Data entries:
Lemma parse_atom_line_short (l : string) :
  parse_atom_line l = TooFewTokens -> (List.length (split l) < 4)%nat.
Proof.
  unfold parse_atom_line.
  destruct (split l) as [|e [|p1 [|p2 [|p3 more]]]]; simpl; try lia.
  destruct (parse_float p1); [|discriminate].
  destruct (parse_float p2); [|discriminate].
  destruct (parse_float p3); discriminate.
Qed.

Lemma parse_atom_line_bad (l tok : string) :
  parse_atom_line l = NotAFloat tok -> In tok (split l) /\ parse_float tok = None.
Proof.
  unfold parse_atom_line.
  destruct (split l) as [|e [|p1 [|p2 [|p3 more]]]]; try discriminate.
  destruct (parse_float p1) eqn:E1.
  - destruct (parse_float p2) eqn:E2.
    + destruct (parse_float p3) eqn:E3; [discriminate|].
      intros H. inversion H; subst. simpl. tauto.
    + intros H. inversion H; subst. simpl. tauto.
  - intros H. inversion H; subst. simpl. tauto.
Qed.

Lemma Forall_located_serial_warning (L : list string) (s m : Z) :
  Forall (located L) (warnings (serial_warning s m)).
Proof.
  unfold serial_warning. destruct (99999 <? s); repeat constructor.
Qed.

Lemma read_atoms_located (L : list string) (todo : nat) :
  forall i k st s infile,
    in_step L (line_num st) infile ->
    let r := read_atoms todo i k st s infile in
    Forall (located L) (warnings (events_of r)) /\
    in_step L (line_num (counters_of r)) (rest_of r).
Proof.
  induction todo as [|todo IH]; intros i k st s infile H; cbv zeta.
  - cbn [read_atoms events_of counters_of rest_of fst snd warnings]. auto.
  - destruct infile as [|l rest].
    + destruct (in_step_readline L _ _ H) as [H1 _].
      cbn [read_atoms readline is_empty events_of counters_of rest_of fst snd warnings] in *.
      split; [repeat constructor | exact H1].
    + destruct (in_step_cons L _ _ _ H) as [H1 H2].
      destruct (string_dec l EmptyString) as [->|Hl].
      * cbn [read_atoms readline is_empty events_of counters_of rest_of fst snd warnings].
        split; [repeat constructor | exact H1].
      * rewrite (read_atoms_step _ _ _ _ _ _ _ Hl).
        destruct (parse_atom_line l) as [|tok|element x y z] eqn:E;
          rewrite emit_events, emit_counters, emit_rest, warnings_app.
        -- destruct (IH (i + 1) k (next_line_num st) s rest H1) as [W S].
           split; [|exact S]. apply Forall_app. split; [|exact W].
           repeat constructor. exists l. repeat split; auto.
           apply parse_atom_line_short. exact E.
        -- destruct (IH (i + 1) k (next_line_num st) s rest H1) as [W S].
           split; [|exact S]. apply Forall_app. split; [|exact W].
           repeat constructor. exists l.
           destruct (parse_atom_line_bad _ _ E). repeat split; auto.
        -- destruct (IH (i + 1) k (next_atom (next_line_num st)) (s + 1) rest H1) as [W S].
           split; [|exact S]. apply Forall_app. split; [|exact W].
           rewrite warnings_app. apply Forall_app. split.
           ++ apply Forall_located_serial_warning.
           ++ constructor.
Qed.

Lemma recover_in_step (L : list string) (infile : stream) :
  forall st,
    in_step L (line_num st) infile ->
    in_step L (line_num (snd (fst (recover st infile)))) (snd (recover st infile)).
Proof.
  induction infile as [|l rest IH]; intros st H.
  - destruct (in_step_readline L _ _ H) as [H1 _]. exact H1.
  - destruct (in_step_cons L _ _ _ H) as [H1 H2].
    cbn [recover]. destruct (is_empty l); [exact H1|].
    destruct (parse_int (strip l)).
    + destruct (in_step_readline L _ _ H1) as [H3 _]. exact H3.
    + apply IH. exact H1.
Qed.

Lemma skip_lines_in_step (L : list string) (todo : nat) :
  forall st infile,
    in_step L (line_num st) infile ->
    in_step L (line_num (fst (skip_lines todo st infile))) (snd (skip_lines todo st infile)).
Proof.
  induction todo as [|todo IH]; intros st infile H; [exact H|].
  cbn [skip_lines]. apply IH.
  destruct (in_step_readline L _ _ H) as [H1 _]. exact H1.
Qed.

Lemma read_frame_located (L : list string) (n : Z) (st : counters) (infile : stream) :
  in_step L (line_num st) infile ->
  match read_frame n st infile with
  | Break evs _ => Forall (located L) (warnings evs)
  | Continue evs st' infile' =>
      Forall (located L) (warnings evs) /\ in_step L (line_num st') infile'
  end.
Proof.
  intros H. unfold read_frame. destruct (n <=? 0).
  - destruct (in_step_readline L _ _ H) as [H1 _].
    pose proof (skip_lines_in_step L (Z.to_nat n) (next_line_num st) _ H1) as H2.
    destruct (skip_lines _ _ _) as [st1 in1]. cbn [fst snd] in H2.
    split; [repeat constructor | exact H2].
  - destruct (in_step_readline L _ _ H) as [H1 _].
    destruct (readline infile) as [c rest]. cbn [snd] in H1.
    destruct (is_empty c); [repeat constructor|].
    pose proof (read_atoms_located L (Z.to_nat n) 0 n (next_model (next_line_num st)) 0
                  rest H1) as R.
    cbv zeta in R. destruct R as [W S].
    destruct (read_atoms _ _ _ _ _ _) as [[evs1 st1] in1].
    unfold events_of, counters_of, rest_of in *. cbn [fst snd] in W, S.
    split; [|exact S]. cbn [warnings]. rewrite warnings_app.
    apply Forall_app. split; [exact W | repeat constructor].
Qed.

Lemma iteration_located (L : list string) (st : counters) (infile : stream) :
  in_step L (line_num st) infile ->
  match iteration st infile with
  | Break evs _ => Forall (located L) (warnings evs)
  | Continue evs st' infile' =>
      Forall (located L) (warnings evs) /\ in_step L (line_num st') infile'
  end.
Proof.
  intros H. unfold iteration.
  destruct infile as [|h rest]; [repeat constructor|].
  destruct (in_step_cons L _ _ _ H) as [H1 H2].
  cbn [readline]. destruct (is_empty h); [repeat constructor|].
  unfold read_header. destruct (parse_int (strip h)) as [n|] eqn:E.
  - pose proof (read_frame_located L n (next_line_num st) rest H1) as R.
    destruct (read_frame _ _ _); exact R.
  - pose proof (recover_in_step L rest (next_line_num st) H1) as R.
    destruct (recover _ _) as [[found st1] in1]. cbn [fst snd] in R.
    assert (W : Forall (located L)
                  (warnings [Warn (InvalidAtomCount (line_num (next_line_num st)) (strip h))])).
    { repeat constructor. exists h. repeat split; auto. }
    destruct found as [n|]; [|exact W].
    pose proof (read_frame_located L n st1 in1 R) as F.
    destruct (read_frame _ _ _); cbn [emit_pass]; rewrite warnings_app.
    + apply Forall_app. split; [exact W | exact F].
    + destruct F as [F1 F2]. split; [|exact F2].
      apply Forall_app. split; [exact W | exact F1].
Qed.

Lemma frames_located (L : list string) (fuel : nat) :
  forall st infile evs st',
    in_step L (line_num st) infile ->
    frames fuel st infile = Some (evs, st') ->
    Forall (located L) (warnings evs).
Proof.
  induction fuel as [|fuel IH]; intros st infile evs st' H E; [discriminate|].
  rewrite frames_step in E. pose proof (iteration_located L st infile H) as I.
  destruct (iteration st infile) as [evs1 st1|evs1 st1 in1].
  - inversion E; subst. exact I.
  - destruct I as [I1 I2].
    destruct (frames fuel st1 in1) as [[evs2 st2]|] eqn:E2; [|discriminate].
    cbn [emit_opt] in E. inversion E; subst.
    rewrite warnings_app. apply Forall_app. split; [exact I1|].
    exact (IH _ _ _ _ I2 E2).
Qed.

(** X10: every warning about a line of the input gives the number that the line
    has in the file, counting from 1, and quotes that line. *)
Theorem warnings_name_their_lines (content : string) :
  exists evs st,
    xyz_to_pdb content = Some (evs, st) /\
    Forall (located (file_lines content)) (warnings evs).
Proof.
  unfold xyz_to_pdb.
  destruct (frames_total (S (List.length (file_lines content))) initial (file_lines content))
    as (evs & st & E); [lia|].
  rewrite (convert_frames _ _ _ _ _ E).
  eexists _, _. split; [reflexivity|].
  rewrite warnings_app. apply Forall_app. split.
  - refine (frames_located _ _ _ _ _ _ _ E).
    split; [cbn; lia | reflexivity].
  - unfold final_record. destruct (0 <? model_count st); repeat constructor.
Qed.

(** ** Coordinates with three decimals *)

Lemma div_rne_error (a d : Z) :
  0 < d -> - d <= 2 * (a - div_rne a d * d) <= d.
Proof.
  intros Hd. unfold div_rne. cbv zeta.
  pose proof (Z.div_mod a d ltac:(lia)) as E.
  pose proof (Z.mod_pos_bound a d Hd) as B.
  set (x := a / d) in *. set (r := a mod d) in *. clearbody x r.
  destruct (2 * r ?= d) eqn:C.
  - apply Z.compare_eq in C. destruct (Z.even x); lia.
  - change (2 * r < d) in C. lia.
  - change (2 * r > d) in C. lia.
Qed.

Lemma div_rne_exact (a d n : Z) :
  0 < d -> - d < 2 * (a - n * d) < d -> div_rne a d = n.
Proof.
  intros Hd H. pose proof (div_rne_error a d Hd) as E.
  set (m := div_rne a d) in *.
  assert (- 1 < m - n < 1) by nia. lia.
Qed.

(** The float nearest to a number of thousandths is formatted back to that
    number. *)
Lemma round_double_thousandths (neg : bool) (p q n : Z) :
  0 < p -> 0 < q -> 1000 * p = n * q -> n < 2 ^ 50 ->
  format_f 3 (round_double neg p q) = (sign_text neg ++ fixed_digits 3 n)%string.
Proof.
  intros Hp Hq Hn Hlt.
  assert (Hn0 : 0 < n) by nia.
  unfold round_double. cbv zeta.
  replace (p =? 0) with false by (symmetry; apply Z.eqb_neq; lia).
  set (b := Z.log2 q).
  assert (Hb : 0 <= b) by apply Z.log2_nonneg.
  assert (Hlog : Z.log2 p < b + 42).
  { apply Z.log2_lt_pow2; [lia|].
    destruct (Z.log2_spec q Hq) as [_ Hq2]. fold b in Hq2.
    rewrite Z.pow_add_r by lia. rewrite Z.pow_succ_r in Hq2 by lia.
    assert (0 < 2 ^ b) by (apply Z.pow_pos_nonneg; lia).
    change (2 ^ 42) with 4398046511104. change (2 ^ 50) with 1125899906842624 in Hlt.
    nia. }
  set (e0 := Z.max (Z.log2 p - b - prec) emin).
  assert (He0 : -1074 <= e0 <= -12) by (unfold e0, prec, emin; lia).
  set (e1 := if 2 ^ prec <=? scaled_floor p q e0 then e0 + 1 else e0).
  assert (He1 : -1074 <= e1 <= -11)
    by (unfold e1; destruct (2 ^ prec <=? scaled_floor p q e0); lia).
  clearbody e1. clear e0 He0.
  unfold scaled_rne. replace (e1 <? 0) with true by (symmetry; apply Z.ltb_lt; lia).
  set (D := 2 ^ (- e1)).
  assert (HD : 2048 <= D).
  { change 2048 with (2 ^ 11). apply Z.pow_le_mono_r; lia. }
  pose proof (div_rne_error (p * D) q Hq) as Err.
  set (m1 := div_rne (p * D) q) in *.
  assert (Hm1 : 0 < m1) by nia.
  assert (Hclose : - 1000 <= 2 * (n * D - 1000 * m1) <= 1000) by nia.
  destruct (m1 =? 2 ^ prec) eqn:Em.
  - apply Z.eqb_eq in Em.
    replace (emax_exp <? e1 + 1) with false
      by (symmetry; apply Z.ltb_ge; unfold emax_exp; lia).
    change (2 ^ (prec - 1)) with (Zpos 4503599627370496).
    cbn [format_f]. fold (sign_text neg). f_equal. f_equal.
    unfold scaled_rne. replace (- (e1 + 1) <? 0) with false
      by (symmetry; apply Z.ltb_ge; lia).
    rewrite Z.mul_1_l.
    assert (HD' : D = 2 * 2 ^ (- (e1 + 1))).
    { unfold D. replace (- e1) with (Z.succ (- (e1 + 1))) by lia.
      apply Z.pow_succ_r. lia. }
    set (D' := 2 ^ (- (e1 + 1))) in *.
    apply div_rne_exact; [lia|].
    change (2 ^ prec) with 9007199254740992 in Em.
    change (10 ^ Z.of_nat 3) with 1000. lia.
  - apply Z.eqb_neq in Em.
    replace (emax_exp <? e1) with false
      by (symmetry; apply Z.ltb_ge; unfold emax_exp; lia).
    destruct m1 as [|mp|mp]; try lia.
    cbn [format_f]. fold (sign_text neg). f_equal. f_equal.
    unfold scaled_rne. replace (- e1 <? 0) with false
      by (symmetry; apply Z.ltb_ge; lia).
    rewrite Z.mul_1_l. fold D.
    apply div_rne_exact; [lia|].
    change (10 ^ Z.of_nat 3) with 1000. lia.
Qed.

WHAT NEEDS TO BE DONE:
A verbatim transcription is needed of the lines above, starting at the line with "destruct (read_frame _ _ _); exact R." and ending at the line with "assert (W : Forall (located L)", both included, and of nothing else.

EXERCISE ANSWER:
    destruct (read_frame _ _ _); exact R.
  - pose proof (recover_in_step L rest (next_line_num st) H1) as R.
    destruct (recover _ _) as [[found st1] in1]. cbn [fst snd] in R.
    assert (W : Forall (located L)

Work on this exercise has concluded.